SGI tapped a new CEO, Jorge Titinger, back at the end of February to get the company back on an even keel, and in the wake of SGI’s reporting its financial results for its third quarter of fiscal 2012, Titinger conceded that he has his work cut out for him because SGI, like many other server makers from time to time, has been focusing a little too much on revenue growth and not enough on the bottom line.
Revenues in the quarter ended in March were up 38.8 per cent, to $199.4m, but that was less revenue than expected and rising costs on all fronts plus another $19m in restructuring costs pushed SGI to a loss of $1.2m (still better than the $1.7m loss a year ago but clearly not what SGI had been planning for).

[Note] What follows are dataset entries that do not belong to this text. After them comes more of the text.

(** * Wallet utilities of the Opyn RFQ SDK (opyn/wallet.py)

    A shallow embedding of [opyn.wallet.Wallet]: construction of a wallet,
    signing of a message hash, EIP-712 order signing, the allowance check
    and the settlement call, together with the Python built-ins these
    methods rely on ([hex], [bytes.fromhex], string slicing, truthiness,
    true division of integers).

    Collaborators whose code is not part of wallet.py (the [eth_keys]
    signer, [TypedDataEncoder._hash], [get_address], [hex_zero_pad], the
    ERC-20 and settlement contracts, the relayer) are parameters of the
    development. *)

From Stdlib Require Import ZArith List String Ascii Bool Lia.
From Stdlib Require Import Init.Byte DecimalString.
From Stdlib Require PrimFloat FloatOps SpecFloat Uint63.
From stdpp Require Import base option list strings gmap.

Local Open Scope Z_scope.

(* ===================================================================== *)
(** * Python values and exceptions *)
(* ===================================================================== *)

(** Values that travel through dataclass fields and dictionaries. *)
Inductive pyval :=
| PNone
| PInt (n : Z)
| PStr (s : string).

Global Instance pyval_eq_dec : EqDecision pyval.
Proof. solve_decision. Defined.

(** Exceptions, named as in Python, carrying their message. *)
Inductive exn :=
| ValueError (msg : string)
| TypeError (msg : string)
| AttributeError (msg : string)
| KeyError (key : string)
| ZeroDivisionError (msg : string)
| OverflowError (msg : string).

Inductive result (A : Type) :=
| Ok (a : A)
| Raise (e : exn).
Arguments Ok {A} a.
Arguments Raise {A} e.

Global Instance result_ret : MRet result := fun A a => Ok a.
Global Instance result_bind : MBind result := fun A B f c =>
  match c with
  | Ok a => f a
  | Raise e => Raise e
  end.

(* ===================================================================== *)
(** * Python built-ins used by wallet.py *)
(* ===================================================================== *)

Module Py.

(** Truthiness of an optional string argument: [None] and [""] are falsy. *)
Definition truthy (o : option string) : bool :=
  match o with
  | None => false
  | Some EmptyString => false
  | Some (String _ _) => true
  end.

(** [s[n:]] *)
Fixpoint slice_from (n : nat) (s : string) : string :=
  match n, s with
  | O, _ => s
  | S n', String _ s' => slice_from n' s'
  | S _, EmptyString => EmptyString
  end.

(** Lowercase hexadecimal digit of a value below 16. *)
Definition hex_digit (d : Z) : ascii :=
  if d <? 10 then ascii_of_nat (Z.to_nat (48 + d))
  else ascii_of_nat (Z.to_nat (87 + d)).

(** Digits of a non-negative integer, most significant first, no leading
    zero; [fuel] bounds the number of digits. *)
Fixpoint hex_digits (fuel : nat) (n : Z) (acc : string) : string :=
  match fuel with
  | O => String (hex_digit (n mod 16)) acc
  | S fuel' =>
      if n <? 16 then String (hex_digit n) acc
      else hex_digits fuel' (n / 16) (String (hex_digit (n mod 16)) acc)
  end.

(** [hex(n)]: ["0x"] and the digits, with a leading minus sign for a
    negative integer. *)
Definition hex (n : Z) : string :=
  let a := Z.abs n in
  let body := ("0x" ++ hex_digits (Z.to_nat (Z.log2 a)) a "")%string in
  if n <? 0 then String "-"%char body else body.

(** Value of a hexadecimal digit, either case. *)
Definition hex_value (c : ascii) : option Z :=
  let n := Z.of_nat (nat_of_ascii c) in
  if (48 <=? n) && (n <=? 57) then Some (n - 48)
  else if (97 <=? n) && (n <=? 102) then Some (n - 87)
  else if (65 <=? n) && (n <=? 70) then Some (n - 55)
  else None.

(** ASCII whitespace, skipped by [bytes.fromhex] between bytes. *)
Definition is_space (c : ascii) : bool :=
  let n := nat_of_ascii c in
  (Nat.eqb n 32 || (Nat.leb 9 n && Nat.leb n 13))%bool.

Definition byte_of_Z (z : Z) : byte :=
  match Byte.of_N (Z.to_N z) with Some b => b | None => x00 end.

Definition fromhex_error : exn :=
  ValueError "non-hexadecimal number found in fromhex() arg".

(** [bytes.fromhex(s)]: two digits per byte, whitespace allowed between
    bytes only. *)
Fixpoint bytes_fromhex (s : string) : result (list byte) :=
  match s with
  | EmptyString => Ok []
  | String c rest =>
      if is_space c then bytes_fromhex rest
      else
        match hex_value c, rest with
        | Some hi, String c' rest' =>
            match hex_value c' with
            | Some lo =>
                match bytes_fromhex rest' with
                | Ok bs => Ok (byte_of_Z (16 * hi + lo) :: bs)
                | Raise e => Raise e
                end
            | None => Raise fromhex_error
            end
        | _, _ => Raise fromhex_error
        end
  end.

(** [int(s, 16)] on a string of hexadecimal digits. *)
Fixpoint hex_val (s : string) : Z :=
  match s with
  | EmptyString => 0
  | String c s' =>
      default 0 (hex_value c) * 16 ^ Z.of_nat (String.length s') + hex_val s'
  end.

(** The characters [hex] produces: digits and lowercase letters a-f. *)
Definition is_lower_hex (c : ascii) : bool :=
  let n := Z.of_nat (nat_of_ascii c) in
  ((48 <=? n) && (n <=? 57)) || ((97 <=? n) && (n <=? 102)).

(** [str(v)] *)
Definition str (v : pyval) : string :=
  match v with
  | PNone => "None"
  | PInt n => NilZero.string_of_int (Z.to_int n)
  | PStr s => s
  end.

(** [a + b] where [b] is a string and [a] a string or [None]. *)
Definition add_str (a : option string) (b : string) : result string :=
  match a with
  | Some x => Ok (x ++ b)%string
  | None =>
      Raise (TypeError "unsupported operand type(s) for +: 'NoneType' and 'str'")
  end.

End Py.

(* ===================================================================== *)
(** * True division of integers and comparison of its result *)
(* ===================================================================== *)

Module PyFloat.

(** A finite binary64 value [(-1)^neg * man * 2^exp]. *)
Record t := mk { neg : bool; man : Z; exp : Z }.
(** * Scalable Sustainability: cloud-free composite and GOES rendering

    A shallow embedding of the array expressions of
    [scalable-sustainability.ipynb]:

    - the Sentinel-2 cloud-free composite
      [data = stack.where(lambda x: x > 0).assign_coords(...)],
      [median = data.median(dim="time")];
    - the GOES true-colour rendering: the simulated [green] band and the
      gamma-corrected [rgb] array.

    Arrays are flat C-order buffers with a shape, as NumPy stores them.
    Pixel values of the composite are exact rationals extended with NaN
    (the no-data marker of xarray); the rendering, whose gamma stage is a
    real power, is carried out over the reals extended with NaN and the two
    infinities.  Both are exact-arithmetic readings of float64: rounding is
    not part of them.  Where rounding decides a statement, the expression
    is also given on binary64 values ([green_f64]). *)

From Stdlib Require Import PrimFloat.
From Stdlib Require Import String.
From Stdlib Require Import List Arith Lia ZArith QArith Bool.
From Stdlib Require Import Reals Psatz Sorted Permutation.
Import ListNotations.

Close Scope Q_scope.
Local Open Scope nat_scope.
Local Open Scope string_scope.

(** ** Part 1: the data model of the composite *)

(** A float64 sample: [None] is NaN, the no-data marker. *)
Definition sample : Type := option Q.
Definition NaN : sample := None.

(** An [xarray.DataArray]: named dimensions, their sizes, the labels of the
    [band] dimension, the [common_name] coordinate carried along [band],
    and the values in C order. *)
Record DataArray : Type := mkDataArray {
  dims : list string;
  shape : list nat;
  band : list string;
  common_name : list string;
  values : list sample
}.

Definition prod_shape (s : list nat) : nat := fold_right Nat.mul 1 s.

(** Flat C-order offset of a multi-index (Horner scheme over the shape). *)
Definition ravel (sh idx : list nat) : nat :=
  fold_left (fun acc ni => acc * fst ni + snd ni) (combine sh idx) 0.

(** [a.isel(...)] at a full multi-index. *)
Definition isel (a : DataArray) (idx : list nat) : sample :=
  nth (ravel (shape a) idx) (values a) NaN.

(** ** The no-data policy: [.where(lambda x: x > 0)] *)

(** [x > 0] on a float: false for NaN. *)
Definition gt0 (s : sample) : bool :=
  match s with
  | Some q => negb (Qle_bool q 0)
  | None => false
  end.

(** [where(cond)] with the default [other]: NaN where [cond] is false. *)
Definition where_sample (cond : sample -> bool) (s : sample) : sample :=
  if cond s then s else NaN.

Definition where_ (cond : sample -> bool) (a : DataArray) : DataArray :=
  {| dims := dims a;
     shape := shape a;
     band := band a;
     common_name := common_name a;
     values := map (where_sample cond) (values a) |}.

(** [.assign_coords(band=lambda x: x.common_name.rename("band"))] *)
Definition assign_coords_band (a : DataArray) : DataArray :=
  {| dims := dims a;
     shape := shape a;
     band := common_name a;
     common_name := common_name a;
     values := values a |}.

(** The notebook's [data], from the array [stackstac.stack] returns. *)
Definition data (stack : DataArray) : DataArray :=
  assign_coords_band (where_ gt0 stack).
(** * ACME client orchestration (vendor/github.com/xenolf/lego/acme/client.go)

    A shallow embedding of the certificate-order engine of [client.go]:
    account registration, order creation, authorization retrieval, the
    challenge-solver coordinator, certificate finalization with its poll
    loop, and renewal.  Everything outside [client.go] (the signing
    transport, the challenge solvers, the cryptographic primitives, the Go
    runtime's scheduling of channels and timers) is an explicit collaborator
    of the model, gathered in the record [Env]. *)

From stdpp Require Import gmap strings list fin_maps.
From Stdlib Require Import ZArith Strings.Byte.
Lemma maxBytes_value : maxBytes = 80 * 100.
Proof. reflexivity. Qed.

Lemma ratio_exact (n d : nat) :
  1 <= d <= maxBytes -> n <= d ->
  above (Number n) (Number d) = (3 * d <? 10 * n).
Proof.
  intros [Hd1 Hd2] Hn. apply rowOk_spec; [|exact Hn].
  replace d with (1 + (d - 1)) by lia.
  apply (tableOk_spec maxBytes 1 tableOk_all). lia.
Qed.

Lemma examined_length (buffer : list Byte.byte) :
  length (examined buffer) = Nat.min (length buffer) maxBytes.
Proof. unfold examined. rewrite length_firstn. lia. Qed.

Lemma filter_length_le {A : Type} (p : A -> bool) (l : list A) :
  length (filter p l) <= length l.
Proof.
  induction l as [|x l IH]; simpl; [lia|]. destruct (p x); simpl; lia.
Qed.

(** [isBinaryFile] in terms of the two counts. *)
Lemma isBinaryFile_no_null (buffer : list Byte.byte) :
  noNullByte (examined buffer) ->
  isBinaryFile buffer
  = (3 * length (examined buffer)
     <? 10 * length (filter nonTextRuleb (examined buffer))).
Proof.
  intros Hnull. unfold isBinaryFile. fold (examined buffer).
  rewrite (scanBytes_counts _ Hnull 0). simpl (0 + _).
  rewrite <- examined_length.
  pose proof (filter_length_le nonTextRuleb (examined buffer)) as Hle.
  destruct (length (examined buffer)) as [|d] eqn:Hd.
  - assert (E : length (filter nonTextRuleb (examined buffer)) = 0) by lia.
    rewrite E. reflexivity.
  - apply (ratio_exact _ (S d)); [|exact Hle].
    pose proof (examined_length buffer). lia.
Qed.

(** C3.  In the loop of [isBinaryFile], when no null byte is among the
    examined bytes, a byte is counted as non-text exactly when it is below
    7, or above 14 and below 32: the final count is the number of examined
    bytes that satisfy this rule, the condition of the source holds for a
    byte value exactly under the rule, and it fails for every value from 7
    to 14 (tab, newline and carriage return among them) and for every
    value from 32 on. *)
Theorem isBinaryFile_counts_by_rule (buffer : list Byte.byte) :
  noNullByte (examined buffer) ->
  scanBytes (examined buffer) 0
  = Some (length (filter nonTextRuleb (examined buffer)))
  /\ (forall byte : N, isNonTextByte byte = true <-> nonTextRule byte)
  /\ (forall byte : N, (7 <= byte <= 14)%N -> isNonTextByte byte = false)
  /\ (forall byte : N, (32 <= byte)%N -> isNonTextByte byte = false).
Proof.
  intros Hnull. split; [|split; [|split]].
  - now rewrite (scanBytes_counts _ Hnull 0).
  - exact isNonTextByte_rule.
  - intros byte H. apply not_true_iff_false. intro E.
    apply isNonTextByte_rule in E. unfold nonTextRule in E. lia.
  - intros byte H. apply not_true_iff_false. intro E.
    apply isNonTextByte_rule in E. unfold nonTextRule in E. lia.
Qed.

Lemma isBinaryFile_counts_by_rule_witness :
  noNullByte (examined sampleBuffer)
  /\ scanBytes (examined sampleBuffer) 0 = Some 2.
Proof.
  assert (H : noNullByte (examined sampleBuffer)).
  { intros b Hb. vm_compute in Hb.
    repeat (destruct Hb as [<-|Hb]; [discriminate|]). destruct Hb. }
  split; [exact H|].
  exact (proj1 (isBinaryFile_counts_by_rule sampleBuffer H)).
Defined.

(** C4.  For the empty file [isBinaryFile] returns false: no byte is
    examined, the division of zero by zero gives NaN without failing, and
    NaN is not greater than 0.3. *)
Theorem isBinaryFile_empty :
  isBinaryFile [] = false
  /\ examined [] = []
  /\ PrimFloat.is_nan (Number 0 / Number (Nat.min (length (@nil Byte.byte)) maxBytes))%float
     = true.
Proof. repeat split. Qed.

(** C5.  For a file with no null byte among its examined bytes,
    [isBinaryFile] answers binary exactly when the number of non-text
    bytes divided by the number of bytes examined exceeds 0.30, that is
    when ten times the first is more than three times the second.  With
    8000 bytes examined, 2480 non-text bytes (31 percent) give binary and
    2400 (30 percent) give text. *)
Theorem isBinaryFile_threshold (buffer : list Byte.byte) :
  noNullByte (examined buffer) ->
  let nonText := length (filter nonTextRuleb (examined buffer)) in
  let total := length (examined buffer) in
  (isBinaryFile buffer = true <-> 3 * total < 10 * nonText)
  /\ (total = 8000 -> nonText = 2480 -> isBinaryFile buffer = true)
  /\ (total = 8000 -> nonText = 2400 -> isBinaryFile buffer = false).
Proof.
  intros Hnull nonText total. subst nonText total.
  rewrite (isBinaryFile_no_null _ Hnull).
  change 8000 with maxBytes. rewrite maxBytes_value.
  split; [apply Nat.ltb_lt|split]; intros Ht Hn.
  - apply Nat.ltb_lt.
    change 2480 with (80 * 31) in Hn. lia.
  - apply Nat.ltb_ge.
    change 2400 with (80 * 30) in Hn. lia.
Qed.

Lemma noNullByte_decide (l : list Byte.byte) :
  forallb (fun b => negb (Byte.to_N b =? 0)%N) l = true -> noNullByte l.
Proof.
  intros H b Hb. rewrite forallb_forall in H. specialize (H b Hb).
  apply negb_true_iff in H. now apply N.eqb_neq.
Qed.

Lemma isBinaryFile_threshold_witness :
  noNullByte (examined buffer31) /\ isBinaryFile buffer31 = true.
Proof.
  assert (H : noNullByte (examined buffer31)).
  { apply noNullByte_decide. vm_compute. reflexivity. }
  split; [exact H|].
  apply (proj1 (proj2 (isBinaryFile_threshold buffer31 H))); vm_compute; reflexivity.
Defined.

End Binary.

(* ====================================================================== *)
(** * Facts about [replace] *)
(* ====================================================================== *)

Module ReplaceFacts.

Section WithState.
Context {St : Type}.
Variable re : matcher.
Variable cb : St -> jsstring -> list jsstring -> St * jsstring.

Lemma replace_from_skip (s : jsstring) :
  forall k st,
    replace_from re cb k st s = replace_from re cb 0 st (skipn k s).
Proof.
  induction s as [|c s IH]; intros k st.
  - now rewrite skipn_nil.
  - destruct k as [|k]; [reflexivity|]. simpl. apply IH.
Qed.

Lemma replace_st_nil (st : St) : replace_st re cb st [] = (st, []).
Proof. reflexivity. Qed.

Lemma replace_st_copy (st : St) (c : char) (s : jsstring) :
  (forall len g, re (c :: s) <> Some (S len, g)) ->
  replace_st re cb st (c :: s)
  = let (st1, out) := replace_st re cb st s in (st1, c :: out).
Proof.
  intros H. unfold replace_st. simpl.
  destruct (re (c :: s)) as [[[|len] g]|] eqn:E; try reflexivity.
  exfalso. now apply (H len g).
Qed.

Lemma replace_st_match (st : St) (c : char) (s : jsstring) (len : nat)
  (g : list jsstring) :
  re (c :: s) = Some (S len, g) ->
  replace_st re cb st (c :: s)
  = let (st1, r) := cb st (firstn (S len) (c :: s)) g in
    let (st2, out) := replace_st re cb st1 (skipn len s) in
    (st2, r ++ out).
Proof.
  intros H. unfold replace_st. cbn [replace_from]. rewrite H.
  destruct (cb st (firstn (S len) (c :: s)) g) as [st1 r].
  now rewrite replace_from_skip.
Qed.
End WithState.

Section Stateless.
Variable re : matcher.
Variable r : jsstring -> list jsstring -> jsstring.

Lemma replace_nil : replace re r [] = [].
Proof. reflexivity. Qed.

Lemma replace_copy (c : char) (s : jsstring) :
  (forall len g, re (c :: s) <> Some (S len, g)) ->
  replace re r (c :: s) = c :: replace re r s.
Proof.
  intros H. unfold replace. rewrite replace_st_copy by exact H.
  now destruct (replace_st re _ tt s).
Qed.

Lemma replace_match (c : char) (s : jsstring) (len : nat) (g : list jsstring) :
  re (c :: s) = Some (S len, g) ->
  replace re r (c :: s)
  = r (firstn (S len) (c :: s)) g ++ replace re r (skipn len s).
Proof.
  intros H. unfold replace. rewrite (replace_st_match _ _ _ _ _ _ _ H).
  now destruct (replace_st re _ tt (skipn len s)).
Qed.
End Stateless.

(** Induction on a string where the hypothesis is available for every
    shorter string: the shape of the scan, which resumes after a match. *)
Lemma suffix_induction (P : jsstring -> Prop) :
  (forall s, (forall t, length t < length s -> P t) -> P s) ->
  forall s, P s.
Proof.
  intros H s.
  assert (G : forall n t, length t < n -> P t).
  { induction n as [|n IH]; intros t Ht; [lia|].
    apply H. intros u Hu. apply IH. lia. }
  apply (G (S (length s))). lia.
Qed.

Lemma span_le (p : char -> bool) (s : jsstring) : span p s <= length s.
Proof.
  induction s as [|c s IH]; simpl; [lia|]. destruct (p c); simpl; lia.
Qed.

Lemma span_firstn (p : char -> bool) (s : jsstring) :
  forall c, In c (firstn (span p s) s) -> p c = true.
Proof.
  induction s as [|x s IH]; simpl; intros c Hc; [destruct Hc|].
  destruct (p x) eqn:E; simpl in Hc; [|destruct Hc].
  destruct Hc as [<-|Hc]; [exact E|now apply IH].
Qed.

Lemma span_skipn (p : char -> bool) (s : jsstring) :
  match skipn (span p s) s with
  | [] => True
  | c :: _ => p c = false
  end.
Proof.
  induction s as [|x s IH]; simpl; [exact I|].
  destruct (p x) eqn:E; simpl; [exact IH|exact E].
Qed.


End ReplaceFacts.

(* ====================================================================== *)
(** * Properties of [removeWhitespace] *)
(* ====================================================================== *)

Module Whitespace.
Import TextDefs ReplaceFacts.

Lemma trimStart_skipn (s : jsstring) :
  trimStart s = skipn (span isWhiteSpace s) s.
Proof.
  induction s as [|c s IH]; simpl; [reflexivity|].
  destruct (isWhiteSpace c); [exact IH|reflexivity].
Qed.

Lemma trimStart_split (s : jsstring) :
  exists p, s = p ++ trimStart s /\ forall c, In c p -> isWhiteSpace c = true.
Proof.
  induction s as [|c s (p & E & Hp)]; simpl.
  - exists []. split; [reflexivity|intros c []].
  - destruct (isWhiteSpace c) eqn:Hc.
    + exists (c :: p). split; [simpl; now f_equal|].
      intros x [<-|Hx]; [exact Hc|now apply Hp].
    + exists []. split; [reflexivity|intros x []].
Qed.

Lemma trimStart_length (s : jsstring) : length (trimStart s) <= length s.
Proof.
  destruct (trimStart_split s) as (p & E & _).
  rewrite E at 2. rewrite length_app. lia.
Qed.

Lemma trimStart_noLeading (s : jsstring) : noLeadingWhiteSpace (trimStart s).
Proof.
  induction s as [|c s IH]; simpl.
  - intros x rest H. discriminate.
  - destruct (isWhiteSpace c) eqn:Hc; [exact IH|].
    intros x rest H. injection H as <- _. exact Hc.
Qed.

Lemma trimStart_id (s : jsstring) : noLeadingWhiteSpace s -> trimStart s = s.
Proof.
  destruct s as [|c s]; intros H; simpl; [reflexivity|].
  now rewrite (H c s eq_refl).
Qed.

Lemma trimEnd_split (s : jsstring) :
  exists q, s = trimEnd s ++ q /\ forall c, In c q -> isWhiteSpace c = true.
Proof.
  unfold trimEnd. destruct (trimStart_split (rev s)) as (p & E & Hp).
  exists (rev p). split.
  - rewrite <- rev_app_distr, <- E. now rewrite rev_involutive.
  - intros c Hc. apply Hp. now apply in_rev.
Qed.

Lemma trimEnd_noTrailing (s : jsstring) : noTrailingWhiteSpace (trimEnd s).
Proof.
  unfold trimEnd. intros pre c H.
  apply (f_equal (@rev char)) in H.
  rewrite rev_involutive, rev_app_distr in H. simpl in H.
  exact (trimStart_noLeading (rev s) c (rev pre) H).
Qed.

Lemma trimEnd_noLeading (s : jsstring) :
  noLeadingWhiteSpace s -> noLeadingWhiteSpace (trimEnd s).
Proof.
  intros H c rest E. destruct (trimEnd_split s) as (q & Es & _).
  rewrite E in Es. exact (H c (rest ++ q) Es).
Qed.

Lemma trimEnd_id (s : jsstring) : noTrailingWhiteSpace s -> trimEnd s = s.
Proof.
  intros H. unfold trimEnd.
  rewrite trimStart_id; [apply rev_involutive|].
  intros c rest E. apply (H (rev rest) c).
  apply (f_equal (@rev char)) in E. rewrite rev_involutive in E.
  exact E.
Qed.

Lemma trim_id (s : jsstring) :
  noLeadingWhiteSpace s -> noTrailingWhiteSpace s -> trim s = s.
Proof.
  intros H1 H2. unfold trim. rewrite (trimStart_id _ H1). now apply trimEnd_id.
Qed.

Lemma adjacent_cons (a b x : char) (s : jsstring) :
  adjacent a b (x :: s) ->
  (a = x /\ exists post, s = b :: post) \/ adjacent a b s.
Proof.
  intros ([|y pre] & post & E); simpl in E; injection E as -> ->.
  - left. split; [reflexivity|]. now exists post.
  - right. now exists pre, post.
Qed.

Lemma tidy_nil : tidy [].
Proof.
  split.
  - intros c [].
  - intros a b ([|y pre] & post & E); discriminate.
Qed.

Lemma tidy_suffix (p s : jsstring) : tidy (p ++ s) -> tidy s.
Proof.
  intros [H1 H2]. split.
  - intros c Hc. apply H1. apply in_or_app. now right.
  - intros a b (pre & post & E). apply H2. exists (p ++ pre), post.
    rewrite E. now rewrite <- app_assoc.
Qed.

Lemma tidy_prefix (s q : jsstring) : tidy (s ++ q) -> tidy s.
Proof.
  intros [H1 H2]. split.
  - intros c Hc. apply H1. apply in_or_app. now left.
  - intros a b (pre & post & E). apply H2. exists pre, (post ++ q).
    rewrite E. now rewrite <- app_assoc.
Qed.

Lemma tidy_cons_other (c : char) (s : jsstring) :
  isWhiteSpace c = false -> tidy s -> tidy (c :: s).
Proof.
  intros Hc [H1 H2]. split.
  - intros x [<-|Hx] Hw; [congruence|now apply H1].
  - intros a b H. apply adjacent_cons in H. destruct H as [[-> _]|H].
    + now rewrite Hc.
    + now apply H2.
Qed.

Lemma tidy_cons_space (s : jsstring) :
  noLeadingWhiteSpace s -> tidy s -> tidy (32%N :: s).
Proof.
  intros Hs [H1 H2]. split.
  - intros x [<-|Hx] Hw; [reflexivity|now apply H1].
  - intros a b H. apply adjacent_cons in H. destruct H as [[-> (post & E)]|H].
    + rewrite (Hs b post E). apply andb_false_r.
    + now apply H2.
Qed.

In the quarter, hardware and software products together accounted for $150.2m of sales (up 43.2 per cent), and compute products brought in $130.6m and storage drove $19.6m. Services accounted for $49.2m. SGI had two customers that accounted for more than 10 per cent of its revenues each, but declined to name them.
Across all revenue, the public sector drove 61 per cent of sales in fiscal Q3, compared to 19 per cent for hyperscale cloud operators (Amazon is SGI’s biggest customer in this area) and 8 per cent for manufacturers. Cloud revenues were up 15 per cent in the quarter thanks to a big order, Titinger said on a call with Wall Street analysts going over the numbers.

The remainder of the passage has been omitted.